> TASK DETAILS:
What is the number of lines below that include "Fixpoint"? Give that number alone.

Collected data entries
▬▬▬▬▬▬▬▬▬▬

(** The reads of a chain on which no account exists and no metadata is
    set. *)
Definition bare_chain : ChainClientAccounts.chain_reads :=
  ChainClientAccounts.mkReads
    (fun _ _ _ _ _ => Ok (str "0x3333333333333333333333333333333333333333"))
    (fun _ => Ok VUndef)
    (fun _ _ => Err network_error).

(* ------------------------------------------------------------------ *)
(** ** The causes of the exit codes of the verification command

    What a run of [scripts/verify-identity.mjs] ends on, told by what the
    environment holds: the files, the answers of the chain and of the
    network. *)






















(* ================================================================== *)
(** * Properties *)

(** ** Test vectors of the two digests (FIPS 202 and the Keccak team's) *)

Example sha3_256_empty :
  hex_of_bytes (Keccak.sha3_256 []) =
  str "a7ffc6f8bf1ed76651c14756a061d662f580ff4de43b49fa82d80a4b80f8434a".
Proof. vm_compute. reflexivity. Qed.

Example sha3_256_abc :
  hex_of_bytes (Keccak.sha3_256 [x61; x62; x63]) =
  str "3a985da74fe225b2045c172d6bd390bd855f086e3e9d525b46bfe24511431532".
Proof. vm_compute. reflexivity. Qed.

Example keccak_256_empty :
  hex_of_bytes (Keccak.keccak_256 []) =
  str "c5d2460186f7233c927e7db2dcc703c0e500b653ca82273b7bfad8045d85a470".
Proof. vm_compute. reflexivity. Qed.

Example keccak_256_abc :
  hex_of_bytes (Keccak.keccak_256 [x61; x62; x63]) =
  str "4e03657aea45a94fc7d47ba826c8d667c0d1e6e33a64a036ec44f58fa12d6c45".
Proof. vm_compute. reflexivity. Qed.


(* ------------------------------------------------------------------ *)
(** ** Strings and property lists *)

Lemma jsstring_eqb_refl (s : jsstring) : jsstring_eqb s s = true.
Proof.
  induction s as [|c s IH]; simpl; [reflexivity|].
  rewrite Z.eqb_refl, IH. reflexivity.
Qed.

Lemma jsstring_eqb_eq (a b : jsstring) : jsstring_eqb a b = true <-> a = b.
Proof.
  split.
  - revert b. induction a as [|x a IH]; destruct b as [|y b]; simpl;
      try discriminate; [reflexivity|].
    intros H. apply andb_true_iff in H. destruct H as [Hxy Hab].
    apply Z.eqb_eq in Hxy. apply IH in Hab. congruence.
  - intros ->. apply jsstring_eqb_refl.
Qed.

Lemma jsstring_eqb_neq (a b : jsstring) : jsstring_eqb a b = false <-> a <> b.
Proof.
  split.
  - intros H E. apply jsstring_eqb_eq in E. congruence.
  - intros H. destruct (jsstring_eqb a b) eqn:E; [|reflexivity].
    apply jsstring_eqb_eq in E. contradiction.
Qed.

Lemma IDENTITY_FILES_cases (f : jsstring) :
  In f IDENTITY_FILES ->
  f = str "SOUL.md" \/ f = str "USER.md" \/ f = str "IDENTITY.md".
Proof.
  unfold IDENTITY_FILES. simpl. intros [H|[H|[H|[]]]]; auto.
Qed.

(* ------------------------------------------------------------------ *)
(** ** The hashing engine *)

Lemma hex_of_bytes_length (bs : list Z) :
  length (hex_of_bytes bs) = (2 * length bs)%nat.
Proof.
  induction bs as [|b bs IH]; simpl; [reflexivity|]. rewrite IH. lia.
Qed.

Lemma sha3_256_length (data : buffer) : length (Keccak.sha3_256 data) = 32%nat.
Proof. reflexivity. Qed.

Lemma keccak256_length (data : buffer) : length (keccak256 data) = 66%nat.
Proof.
  unfold keccak256. rewrite length_app, hex_of_bytes_length, sha3_256_length.
  reflexivity.
Qed.

Lemma keccak256_cons (data : buffer) :
  exists c h, keccak256 data = c :: h.
Proof.
  exists 48, (120 :: hex_of_bytes (Keccak.sha3_256 data)). reflexivity.
Qed.

Lemma ZERO_HASH_length : length ZERO_HASH = 66%nat.
Proof. reflexivity. Qed.

Lemma hash_one_eq (w : world) (ws : jsstring) results f :
  hash_one w ws results f =
  (e <- read_entry w ws f ;; Ret (set_prop f e results)).
Proof.
  unfold hash_one, read_entry.
  destruct (readFile w (path_join w ws f)) as [content|e]; simpl; [reflexivity|].
  destruct (code_is e (str "ENOENT")); reflexivity.
Qed.

Lemma read_entry_inv (w : world) (ws f : jsstring) (e : file_entry) :
  read_entry w ws f = Ret e ->
  (exists content,
      readFile w (path_join w ws f) = Ok content /\
      e = mkEntry (Some (keccak256 content)) (Z.of_nat (length content)) true
                  (path_join w ws f)) \/
  (exists err,
      readFile w (path_join w ws f) = Err err /\
      code_is err (str "ENOENT") = true /\
      e = mkEntry None 0 false (path_join w ws f)).
Proof.
  unfold read_entry.
  destruct (readFile w (path_join w ws f)) as [content|err].
  - intros H. injection H as <-. left. eauto.
  - destruct (code_is err (str "ENOENT")) eqn:E; [|discriminate].
    intros H. injection H as <-. right. eauto.
Qed.

Lemma read_entry_no_exit (w : world) (ws f : jsstring) (c : Z) :
  read_entry w ws f <> Exit c.
Proof.
  unfold read_entry.
  destruct (readFile w (path_join w ws f)) as [content|err]; [discriminate|].
  destruct (code_is err (str "ENOENT")); discriminate.
Qed.

Lemma contribution_read_entry (w : world) (ws f : jsstring) (e : file_entry) :
  read_entry w ws f = Ret e ->
  match fe_hash e with
  | Some (c :: h) => c :: h
  | Some [] => ZERO_HASH
  | None => ZERO_HASH
  end = contribution e.
Proof.
  intros H. apply read_entry_inv in H.
  destruct H as [(content & _ & ->)|(err & _ & _ & ->)]; unfold contribution;
    cbn [fe_hash fe_exists].
  - destruct (keccak256_cons content) as (a & h & ->). reflexivity.
  - reflexivity.
Qed.
Lemma load_tasks_pickle_tasks self other fs :
  file_path self = file_path other →
  load_tasks self (pickle_tasks other fs) = Some other.
Proof.
  intros Hp. destruct self as [p ts]. cbn [file_path] in Hp. subst p.
  apply load_pickle_tasks.
Qed.

(** X2.  [Tasks.add] puts the task at the end of the store and saves the
    store: loading the file gives the new list.  A later lookup of the
    id of the new task finds an older task with that id if there is one,
    and the new task, at the last position, otherwise. *)
Theorem Tasks_add_spec (self : Tasks) (task : Task) (fs : files) :
  tasks (Tasks_add self task fs).1 = tasks self ++ [task] ∧
  load_tasks self (Tasks_add self task fs).2 = Some (Tasks_add self task fs).1 ∧
  get_task_by_id (Tasks_add self task fs).1 (unique_id task) =
    match get_task_by_id self (unique_id task) with
    | Some r => Some r
    | None => Some (length (tasks self), task)
    end.
Proof.
  unfold Tasks_add. cbn [fst snd tasks]. split; [done|]. split.
  - by apply load_tasks_pickle_tasks.
  - unfold get_task_by_id. cbn [tasks]. rewrite get_task_by_id_from_app.
    destruct (get_task_by_id_from 0 (tasks self) (unique_id task)); [done|].
    simpl. by rewrite Z.eqb_refl.
Qed.
(** * HyperHealth at-rest encryption helpers, phone stub and API stub

    A shallow embedding of the Python modules

      - [src/records/encryption.py]   (module [RecordsEncryption])
      - [src/security/crypto.py]      (module [SecurityCrypto])
      - [src/phone/__init__.py]       (module [Phone])
      - [src/api/__init__.py]         (module [Api])
      - [src/config/settings.py]      (module [Settings])

    together with the primitives of the third-party libraries they call:
    AES (FIPS 197), GCM (NIST SP 800-38D), SHA-256 (FIPS 180-4), HMAC
    (RFC 2104), PBKDF2 (RFC 8018), base64 (RFC 4648, as CPython's
    [binascii] decodes it) and [bytes.fromhex].

    Python [bytes] are [list byte]; a Python [str] is the [string] of its
    UTF-8 bytes; exceptions are the constructors of [exn]; the process
    environment, the file system, the working directory and the kernel's
    entropy pool are the fields of [World], threaded through the
    effectful functions by the monad [Py]. *)

From Stdlib Require Import String Ascii.
From Stdlib Require Import List NArith ZArith Lia Bool Arith.
From Stdlib Require Import Strings.Byte.
Import ListNotations.

(* ================================================================== *)
(** * Bytes *)
(* ================================================================== *)

Module Bytes.

Definition byte_of_N (n : N) : byte :=
  match Byte.of_N (n mod 256) with
  | Some b => b
  | None => x00
  end.

(** [a ^ b] on two bytes. *)
Definition bxor (a b : byte) : byte :=
  byte_of_N (N.lxor (Byte.to_N a) (Byte.to_N b)).

(** [bytes(x ^ y for x, y in zip(d, ks))]: stops at the shorter one. *)
Fixpoint xor_bytes (d ks : list byte) : list byte :=
  match d, ks with
  | x :: d', k :: ks' => bxor x k :: xor_bytes d' ks'
  | _, _ => []
  end.

(** [int.from_bytes(bs, "big")]. *)
Definition N_of_bytes (bs : list byte) : N :=
  fold_left (fun acc b => (acc * 256 + Byte.to_N b)%N) bs 0%N.

(** [(n mod 2^(8 len)).to_bytes(len, "big")]. *)
Fixpoint bytes_of_N (len : nat) (n : N) : list byte :=
  match len with
  | O => []
  | S l => byte_of_N (N.shiftr n (8 * N.of_nat l)) :: bytes_of_N l n
  end.

Definition zeros (n : nat) : list byte := repeat x00 n.

Definition byte_eqb (a b : byte) : bool := Byte.eqb a b.

Fixpoint bytes_eqb (a b : list byte) : bool :=
  match a, b with
  | [], [] => true
  | x :: a', y :: b' => Byte.eqb x y && bytes_eqb a' b'
  | _, _ => false
  end.

(** The [i]-th chunk of [n] bytes of [bs] (the last one may be short). *)
Definition chunk (n : nat) (bs : list byte) (i : nat) : list byte :=
  firstn n (skipn (n * i) bs).

(** Number of [n]-byte chunks needed to cover [len] bytes. *)
Definition nchunks (n len : nat) : nat := (len + (n - 1)) / n.

Definition all_bytes : list byte :=
  Eval vm_compute in map (fun i => byte_of_N (N.of_nat i)) (seq 0 256).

▬▬▬▬▬▬▬▬▬▬

> EXERCISE RESULT:
3